Technical background
Humidity sensor is the important sensor of a class, has a wide range of applications at aspects such as storage, commercial production, process control, environmental monitoring, household electrical appliance, meteorologies.As: the storage of the mildew-resistant of grain, chamber planting, precision electronic element manufacturing, space missile, rocket, aerological sounding etc., therefore research is very active both at home and abroad.Humidity sensor is various in style, but with regard to its employed wet sensory material, mainly contains electrolyte and macromolecular compound material, semiconductor ceramic material and elemental semiconductor, porous metal oxide etc.The electrolyte humidity sensor has shortcomings such as measurement range is narrow, repeatability is poor, serviceable life is short; The macromolecular compound humidity sensor has advantages such as wet sensing performance is good, sensitivity height, but under high temperature and super-humid conditions degradation, poor stability, anticorrosive and anti-contamination ability; But the semiconductor ceramic material humidity sensor have wet sensing performance better, produce advantage such as simple, cost is low, short heated wash of response time but accuracy is lower, poor performance under the high temperature, be difficult to integrated.Sequential silicon-based mesoporous material has bigger specific surface area and pore volume, duct size homogeneous and adjustable continuously on nanoscale; Regular pore passage structure from the one dimension to the two dimension, controlled pattern, as film, sheet, ball etc.; The surface is rich in the silicon hydroxyl and is easy to functionalization; Silicon dioxide does not have series of advantages such as physiology toxicity, make they big molecule or heavy ion absorption with separate, the field such as synthetic of chemical sensor, biomedicine, chemical industry catalysis, environmental protection and nano material shows wide application prospect.It is the humidity-sensitive material of QCM (Quartz Crystal Microbalance) (QCM) mass type sensor that the present invention uses sequential silicon-based mesoporous material first, makes up humidity sensor.Not only overcome the shortcoming of the sensor, also for QCM has found a kind of well wet sensitive sensing material, more mesoporous material has been opened up a kind of new application simultaneously.
Summary of the invention
The object of the present invention is to provide a kind of preparation method of the quartz crystal microbalance humidity sensor based on sequential silicon-based mesoporous material SBA-15.Another object of the present invention provides a kind of humidity sensor sensing element with superior wet quick performance.

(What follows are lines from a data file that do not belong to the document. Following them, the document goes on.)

(* ===== verification/FailureClassifier.v ===== *)
(** * Failure classification

    src/datasystem/cluster/control/topology_failure_classifier.cpp: the missing
    timers of the controller.  Instants are nanoseconds of the monotonic clock,
    the timeout is in seconds; [missingSince_] is an unordered map whose
    iteration only applies the same update to every entry. *)

From S2P Require Import Prelude Ordered TopologyTypes HashRing BalancedRing TokenPlacement HostPort KeyHelper Hasher.
From S2P Require Import RingTheory HashAlgorithm OwnerSpec PlanningInterface HashPlans Snapshot MembershipTypes.

Record MemberAbsenceObservation := { mo_identity : MemberIdentity; mo_state : MemberState; mo_missingMs : Z }.
Record MemberAbsenceSample := { ms_identity : MemberIdentity; ms_state : MemberState }.
Record FailureClassification := {
  fc_removeInitial : list MemberIdentity;
  fc_removeJoining : list MemberIdentity;
  fc_confirmedFailure : list MemberIdentity;
  fc_newlyMissing : list MemberAbsenceObservation;
  fc_restored : list MemberAbsenceObservation;
  fc_confirmedMissing : list MemberAbsenceObservation
}.

Record TopologyFailureClassifier := {
  nodeDeadTimeout_ : Z;
  missingSince_ : gmap string Z;
  pausedAt_ : option Z
}.

Definition new_TopologyFailureClassifier (nodeDeadTimeout : Z) : TopologyFailureClassifier :=
  {| nodeDeadTimeout_ := nodeDeadTimeout; missingSince_ := ∅; pausedAt_ := None |}.

Definition NS_PER_SECOND : Z := 1000000000.
Definition NS_PER_MS : Z := 1000000.

(** [duration_cast<milliseconds>(end - start).count()], which truncates toward zero. *)
Definition DurationMs (start end_ : Z) : Z := Z.quot (end_ - start) NS_PER_MS.

Definition set_missing (m : gmap string Z) (c : TopologyFailureClassifier) : TopologyFailureClassifier :=
  {| nodeDeadTimeout_ := nodeDeadTimeout_ c; missingSince_ := m; pausedAt_ := pausedAt_ c |}.

Definition Resume (now : Z) (c : TopologyFailureClassifier) : TopologyFailureClassifier :=
  match pausedAt_ c with
  | None => c
  | Some pausedAt =>
      let unreadableDuration := now - pausedAt in
      {| nodeDeadTimeout_ := nodeDeadTimeout_ c;
         missingSince_ := (fun missingSince => missingSince + unreadableDuration) <$> missingSince_ c;
         pausedAt_ := None |}
  end.

Definition Pause (now : Z) (c : TopologyFailureClassifier) : TopologyFailureClassifier :=
  match pausedAt_ c with
  | Some _ => c
  | None => {| nodeDeadTimeout_ := nodeDeadTimeout_ c; missingSince_ := missingSince_ c; pausedAt_ := Some now |}
  end.

Definition ResetMissing (address : string) (c : TopologyFailureClassifier) : TopologyFailureClassifier :=
  set_missing (delete address (missingSince_ c)) c.

Definition Reset (c : TopologyFailureClassifier) : TopologyFailureClassifier :=
  {| nodeDeadTimeout_ := nodeDeadTimeout_ c; missingSince_ := ∅; pausedAt_ := None |}.

(** The set of addresses, or an error on an empty or repeated one. *)
Definition collect_addresses (addresses : list string) : res (gset string) :=
  foldM (fun present a =>
    _ ← check (negb (bool_decide (a = EmptyString)) && bool_decide (a ∉ present)) K_INVALID;
    Ok ({[a]} ∪ present)) ∅ addresses.

(** The state of the loop over the members: timers, classification, retained failures. *)
Definition ObserveState : Type := gmap string Z * FailureClassification * list MemberIdentity.

Definition timed_out (timeout now since : Z) : bool := timeout * NS_PER_SECOND <=? now - since.

(** [missingSince_.emplace(address, now)]: the timer and whether it was inserted. *)
Definition start_timer (address : string) (now : Z) (timers : gmap string Z) : gmap string Z * Z * bool :=
  match timers !! address with
  | Some since => (timers, since, false)
  | None => (<[address := now]> timers, now, true)
  end.

Definition observe_member (timeout now : Z) (present : gset string) (st : ObserveState) (member : Member) : ObserveState :=
  let '(timers, obs, retained) := st in
  let address := m_address member in
  if decide (m_state member = FAILED) then (delete address timers, obs, retained ++ [m_identity member])
  else if decide (address ∈ present) then
    match timers !! address with
    | Some since =>
        (delete address timers,
         {| fc_removeInitial := fc_removeInitial obs; fc_removeJoining := fc_removeJoining obs;
            fc_confirmedFailure := fc_confirmedFailure obs; fc_newlyMissing := fc_newlyMissing obs;
            fc_restored := fc_restored obs ++ [{| mo_identity := m_identity member; mo_state := m_state member;
                                                  mo_missingMs := DurationMs since now |}];
            fc_confirmedMissing := fc_confirmedMissing obs |}, retained)
    | None => st
    end
  else if decide (m_state member = INITIAL) then
    (timers, {| fc_removeInitial := fc_removeInitial obs ++ [m_identity member]; fc_removeJoining := fc_removeJoining obs;
                fc_confirmedFailure := fc_confirmedFailure obs; fc_newlyMissing := fc_newlyMissing obs;
                fc_restored := fc_restored obs; fc_confirmedMissing := fc_confirmedMissing obs |}, retained)
  else if decide (m_state member = JOINING) then
    (timers, {| fc_removeInitial := fc_removeInitial obs; fc_removeJoining := fc_removeJoining obs ++ [m_identity member];
                fc_confirmedFailure := fc_confirmedFailure obs; fc_newlyMissing := fc_newlyMissing obs;
                fc_restored := fc_restored obs; fc_confirmedMissing := fc_confirmedMissing obs |}, retained)
  else
    let '(timers, since, inserted) := start_timer address now timers in
    let missingMs := if inserted then 0 else DurationMs since now in
    let observation := {| mo_identity := m_identity member; mo_state := m_state member; mo_missingMs := missingMs |} in
    let confirmed := timed_out timeout now since in
    (timers,
     {| fc_removeInitial := fc_removeInitial obs; fc_removeJoining := fc_removeJoining obs;
        fc_confirmedFailure := fc_confirmedFailure obs ++ (if confirmed then [m_identity member] else []);
        fc_newlyMissing := fc_newlyMissing obs ++ (if inserted then [observation] else []);
        fc_restored := fc_restored obs;
        fc_confirmedMissing := fc_confirmedMissing obs ++ (if confirmed then [observation] else []) |}, retained).

Definition empty_classification : FailureClassification :=
  {| fc_removeInitial := []; fc_removeJoining := []; fc_confirmedFailure := []; fc_newlyMissing := [];
     fc_restored := []; fc_confirmedMissing := [] |}.

(** The timers survive an error as they were left by [Resume]. *)
Definition Observe (topology : TopologySnapshot) (members : list MembershipRecord) (now : Z) (c : TopologyFailureClassifier)
    : TopologyFailureClassifier * res FailureClassification :=
  if negb (0 <=? nodeDeadTimeout_ c) then (c, Err K_INVALID)
  else
    let c := Resume now c in
    match collect_addresses (mr_address <$> members) with
    | Err code => (c, Err code)
    | Ok present =>
        let '(timers, obs, retained) := foldl (observe_member (nodeDeadTimeout_ c) now present)
                                          (missingSince_ c, empty_classification, []) (Members topology) in
        let confirmed := if is_empty (fc_confirmedFailure obs) then []
                         else sort_on mi_address (fc_confirmedFailure obs ++ retained) in
        let timers := filter (fun kv => is_ok (FindMemberByAddress kv.1 topology) = true) timers in
        (set_missing timers c,
         Ok {| fc_removeInitial := fc_removeInitial obs; fc_removeJoining := fc_removeJoining obs;
               fc_confirmedFailure := confirmed; fc_newlyMissing := fc_newlyMissing obs;
               fc_restored := fc_restored obs; fc_confirmedMissing := fc_confirmedMissing obs |})
    end.

Definition sample_step (timeout now : Z) (st : gmap string Z * list MemberAbsenceObservation) (sample : MemberAbsenceSample)
    : gmap string Z * list MemberAbsenceObservation :=
  let '(timers, since, inserted) := start_timer (mi_address (ms_identity sample)) now st.1 in
  let missingMs := if inserted then 0 else DurationMs since now in
  (timers, st.2 ++ (if timed_out timeout now since
                    then [{| mo_identity := ms_identity sample; mo_state := ms_state sample; mo_missingMs := missingMs |}]
                    else [])).

Definition ObserveMissingSamples (samples : list MemberAbsenceSample) (now : Z) (c : TopologyFailureClassifier)
    : TopologyFailureClassifier * res (list MemberAbsenceObservation) :=
  if negb (0 <=? nodeDeadTimeout_ c) then (c, Err K_INVALID)
  else
    match collect_addresses ((fun s => mi_address (ms_identity s)) <$> samples) with
    | Err code => (c, Err code)
    | Ok sampled =>
        let c := set_missing (filter (fun kv => kv.1 ∈ sampled) (missingSince_ c)) c in
        let c := Resume now c in
        let '(timers, observed) := foldl (sample_step (nodeDeadTimeout_ c) now) (missingSince_ c, []) samples in
        (set_missing timers c, Ok observed)
    end.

The present invention is a kind of preparation method of the quartz crystal microbalance humidity sensor based on sequential silicon-based mesoporous material SBA-15, it is characterized in that being to have following technological process and step:
The preparation method of a.SBA-15 sequential silicon-based mesoporous material: earlier the poly-oxirene ether of 1.0-2.0 gram-poly-propylene oxide ether-poly-oxirene ether (P123) is dissolved in the acid solution that 75ml concentration is 1.0-2.0M, after stirring 1-3 hour under 40 ℃ of temperature, the more own ester of positive silicic acid (TEOS) about the 3-4 gram is joined in this solution.Directly under said temperature, continue to stir 24 hours after adding, transfer to then in the water heating kettle 100 ℃ of following crystallization 24 hours.After filtration, washing, the drying, the product that obtains in 550 ℃ of following roastings 6 hours, is promptly obtained the SBA-15 sequential silicon-based mesoporous material that the aperture is 2-50nm after being cooled to room temperature.

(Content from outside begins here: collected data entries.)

Lemma verdicts_ext present e e' ms : (forall m, m ∈ ms -> e !! m_address m = e' !! m_address m) ->
  verdicts present e ms = verdicts present e' ms.
Proof. intros He. apply list_fmap_ext. intros i m Hm%list_elem_of_lookup_2. cbn. by rewrite He. Qed.

(** The timers of the addresses of [ms] are replaced by what their verdicts leave, the others are kept. *)
Definition timers_after (now : Z) (vs : list (Member * Verdict)) (timers : gmap string Z) : gmap string Z :=
  foldl (fun ts '(m, v) => put_timer (m_address m) ((fun e => now - e) <$> verdict_elapsed v) ts) timers vs.

Lemma verdicts_cons present e m ms :
  verdicts present e (m :: ms) = (m, verdict present (e !! m_address m) m) :: verdicts present e ms.
Proof. done. Qed.

Lemma timers_after_cons now m v vs timers :
  timers_after now ((m, v) :: vs) timers =
  timers_after now vs (put_timer (m_address m) ((fun e => now - e) <$> verdict_elapsed v) timers).
Proof. done. Qed.

Lemma observe_loop timeout now present ms : NoDup ((fun m => m_address m) <$> ms) -> forall timers obs retained,
  let vs := verdicts present ((fun since => now - since) <$> timers) ms in
  foldl (observe_member timeout now present) (timers, obs, retained) ms =
    (timers_after now vs timers, append_verdicts timeout vs obs, retained ++ retained_of vs).
Proof.
  induction ms as [|m ms IH]; intros Hnd timers obs retained; cbn zeta.
  - cbn. rewrite app_nil_r. destruct obs. unfold append_verdicts. cbn. by rewrite !app_nil_r.
  - apply NoDup_cons in Hnd as [Hm Hnd]. cbn [foldl]. rewrite observe_member_verdict. rewrite IH by done.
    set (v := verdict _ _ m). set (ts := put_timer _ _ _).
    assert (Hv : verdicts present ((fun since => now - since) <$> ts) ms =
                 verdicts present ((fun since => now - since) <$> timers) ms).
    { apply verdicts_ext. intros m' Hm'. rewrite !lookup_fmap. unfold ts, put_timer.
      rewrite lookup_partial_alter_ne; [done|]. intros He. apply Hm. rewrite He. by apply (list_elem_of_fmap_2 (fun m => m_address m)). }
    rewrite Hv. rewrite verdicts_cons, lookup_fmap. fold (elapsed_at now timers (m_address m)). fold v.
    rewrite (append_verdicts_cons timeout (m, v) (verdicts _ _ _)), <- app_assoc. f_equal. f_equal. by destruct v.
Qed.

Lemma timers_after_other now present e ms timers a : (forall m, m ∈ ms -> m_address m <> a) ->
  timers_after now (verdicts present e ms) timers !! a = timers !! a.
Proof.
  revert timers. induction ms as [|m ms IH]; intros timers Ha; [done|].
  rewrite verdicts_cons, timers_after_cons, IH by set_solver. apply lookup_partial_alter_ne. set_solver.
Qed.

Lemma timers_after_member now present e ms timers m : NoDup ((fun m => m_address m) <$> ms) -> m ∈ ms ->
  timers_after now (verdicts present e ms) timers !! m_address m =
    (fun e => now - e) <$> verdict_elapsed (verdict present (e !! m_address m) m).
Proof.
  revert timers. induction ms as [|m' ms IH]; intros timers Hnd Hm; [set_solver|].
  apply NoDup_cons in Hnd as [Hn Hnd]. rewrite verdicts_cons, timers_after_cons.
  apply elem_of_cons in Hm as [->|Hm]; [|by apply IH].
  rewrite timers_after_other; [apply lookup_partial_alter_eq|].
  intros m Hm He. apply Hn. rewrite <- He. by apply (list_elem_of_fmap_2 (fun m => m_address m)).
Qed.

B. the preparation of quartz crystal microbalance humidity sensor parts: with ultrasonic dispersion 20-50 minute in certain medium of the above-mentioned aperture that the makes SBA-15 sequential silicon-based mesoporous material that is 2-50nm, coating liquid; Used medium is any of water, acetone or alcohol; Then coating liquid evenly is coated in electrode surface, and, promptly obtains described quartz crystal microbalance humidity sensor parts 80~120 ℃ of oven dry 3~8 hours through strict QCM (Quartz Crystal Microbalance) of cleaning.

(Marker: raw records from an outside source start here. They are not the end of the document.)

Definition CommitUncommittedCleanup (latest : TopologySnapshot) (classification : FailureClassification)
    (expectedAuthorityRevision : Z) : ctl unit :=
  let removeJoining := fc_removeJoining classification in
  let removeInitial := fc_removeInitial classification in
  let commit next := _ ↞ CommitAndReadBack (Version latest) next expectedAuthorityRevision; done tt in
  let cleanup := if is_empty removeInitial then done tt
                 else commit (EraseMembers removeInitial (advance_version (state_ latest))) in
  match ts_activeBatch (state_ latest) with
  | Some batch =>
      if is_empty removeJoining then cleanup
      else match ab_type batch with
      | SCALE_OUT =>
          plan ↞ pure (BuildScaleOutReplan (state_ latest) removeJoining);
          commit (EraseMembers removeInitial (tp_next plan))
      | FAILURE =>
          plan ↞ pure (BuildFailureStartOrReplan (state_ latest) (MembersInState (state_ latest) FAILED));
          commit (EraseMembers removeInitial (EraseMembers removeJoining (tp_next plan)))
      | SCALE_IN => cleanup
      end
  | None => cleanup
  end.

(** *** Admission *)

Definition CollectMembershipFacts (memberships : list MembershipRecord) : ctl (gset string * list MembershipRecord) := fun self =>
  let '(quarantined, exiting, ready) := foldl fact_step (quarantinedReadyTimestampByAddress_ self, ∅, []) memberships in
  Ret (self{{quarantinedReadyTimestampByAddress_ := quarantined}}, Ok (exiting, sort_on mr_address ready)).

Definition collect_of (type : TopologyChangeType) (self : TopologyController) : option BatchCollectState :=
  match type with SCALE_IN => scaleInCollect_ self | _ => scaleOutCollect_ self end.

Definition set_collect (type : TopologyChangeType) (collect : option BatchCollectState) (self : TopologyController)
    : TopologyController :=
  match type with SCALE_IN => self{{scaleInCollect_ := collect}} | _ => self{{scaleOutCollect_ := collect}} end.

Definition ClearBatchCollectState (type : TopologyChangeType) : ctl unit := update (set_collect type None).
(* ===== verification/ControllerFailure.v ===== *)
(** * Failure confirmation of the topology controller

    src/datasystem/cluster/control/topology_controller.cpp: the evidence a
    missing member needs before it is failed, direct probes, witness rounds,
    summaries of other workers, and the replacement of a topology none of whose
    members is present.  Probing itself is a callback of the host.  Logging is
    left out. *)

From coqutil Require Import Datatypes.RecordSetters.
From S2P Require Import Prelude Ordered TopologyTypes HashRing BalancedRing TokenPlacement HostPort KeyHelper Hasher.
From S2P Require Import RingTheory HashAlgorithm OwnerSpec PlanningInterface HashPlans Snapshot RepositoryCodec.
From S2P Require Import MembershipTypes MembershipCodec PlanBuilder EndpointView.
From S2P Require Import MemoryKvStore TtlManager WatchRegistry WatchDispatcher CoordinatorStore StoreProgram BackendInterface.
From S2P Require Import TopologyRepository TopologyReader TaskMaterializer FailureClassifier SnapshotState ControllerTypes ControllerBatch.

Definition ACTIVE_FAILURE_DIRECT_PROBE_INTERVAL : Z := 750 * NS_PER_MS.
Definition MIN_ACTIVE_FAILURE_UNREACHABLE_PROBES : Z := 2.
Definition MAX_ACTIVE_FAILURE_PROBES_PER_ROUND : nat := 128.
Definition TWO_WORKER_CLUSTER_SIZE : nat := 2.
Definition COLLECTIVE_PROBE_SAMPLE_COUNT : nat := 5.
Definition COORDINATOR_COLLECTIVE_PROBE_OWNER : string := "coordinator".

(** protos/coordinator.proto *)
Record WorkerProbeEventValuePb := {
  wpe_cluster_name : string; wpe_probe_round : Z; wpe_target_address : string; wpe_target_member_id : string;
  wpe_coordinator_id : string
}.

(** The committed member before the local one, in the order of addresses. *)
Definition FailureProbeTargetOwnedBy (latest : TopologySnapshot) (localAddress : string) : option Member :=
  let committed := committedMembers_ latest in
  match list_find (fun m => m_address m = localAddress) committed with
  | None => None
  | Some (localIndex, _) => committed !! ((localIndex + length committed - 1) mod length committed)%nat
  end.

Definition set_confirmed (confirmed : list MemberIdentity) (c : FailureClassification) : FailureClassification :=
  {| fc_removeInitial := fc_removeInitial c; fc_removeJoining := fc_removeJoining c; fc_confirmedFailure := confirmed;
     fc_newlyMissing := fc_newlyMissing c; fc_restored := fc_restored c; fc_confirmedMissing := fc_confirmedMissing c |}.

Definition add_joining (identity : MemberIdentity) (c : FailureClassification) : FailureClassification :=
  {| fc_removeInitial := fc_removeInitial c; fc_removeJoining := fc_removeJoining c ++ [identity];
     fc_confirmedFailure := fc_confirmedFailure c; fc_newlyMissing := fc_newlyMissing c; fc_restored := fc_restored c;
     fc_confirmedMissing := fc_confirmedMissing c |}.

Definition HasReachableWitness (round : SuspectProbeRound) : bool :=
  existsb (fun entry => bool_decide (rp_result entry.2 = WL_REACHABLE)) (map_to_list (sr_reports round)).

The sequential silicon-based mesoporous material SBA-15 that the present invention adopts is as described below as the mechanism of humidity-sensitive material:
(1) chemisorption desorption: the inorganic wall of mesoporous silicon oxide is amorphous, contain abundant surface silanol group on the wall, and the silicon hydroxyl can combine with weak hydrogen bond action power with airborne moisture, and this reaction is with regard to reversible carrying out when airborne humidity changes.
(2) physisorption desorption: ordered mesoporous material has big specific surface area (generally at 500m
2/ g), so high porosity is the moisture in can absorbed air.
The advantage and the characteristics of the quartz crystal microbalance humidity sensor parts that the inventive method makes are as described below:
(1) the used sequential silicon-based mesoporous material SBA-15 of the present invention is as humidity-sensitive material, its aperture homogeneous and adjustable, specific surface area is big (generally at 500m
2More than/the g), the porosity height and since wall on contain abundant surface silanol group, can combine with weak hydrogen bond action power with airborne moisture, increased the sensitivity of humidity sensor greatly.Simultaneously SBA-15 (its principal ingredient is that silicon dioxide does not have physiology toxicity) as its consumption of humidity-sensitive material seldom, more economical compared with the high molecular polymer humidity-sensitive material of the marketization, more help environmental protection.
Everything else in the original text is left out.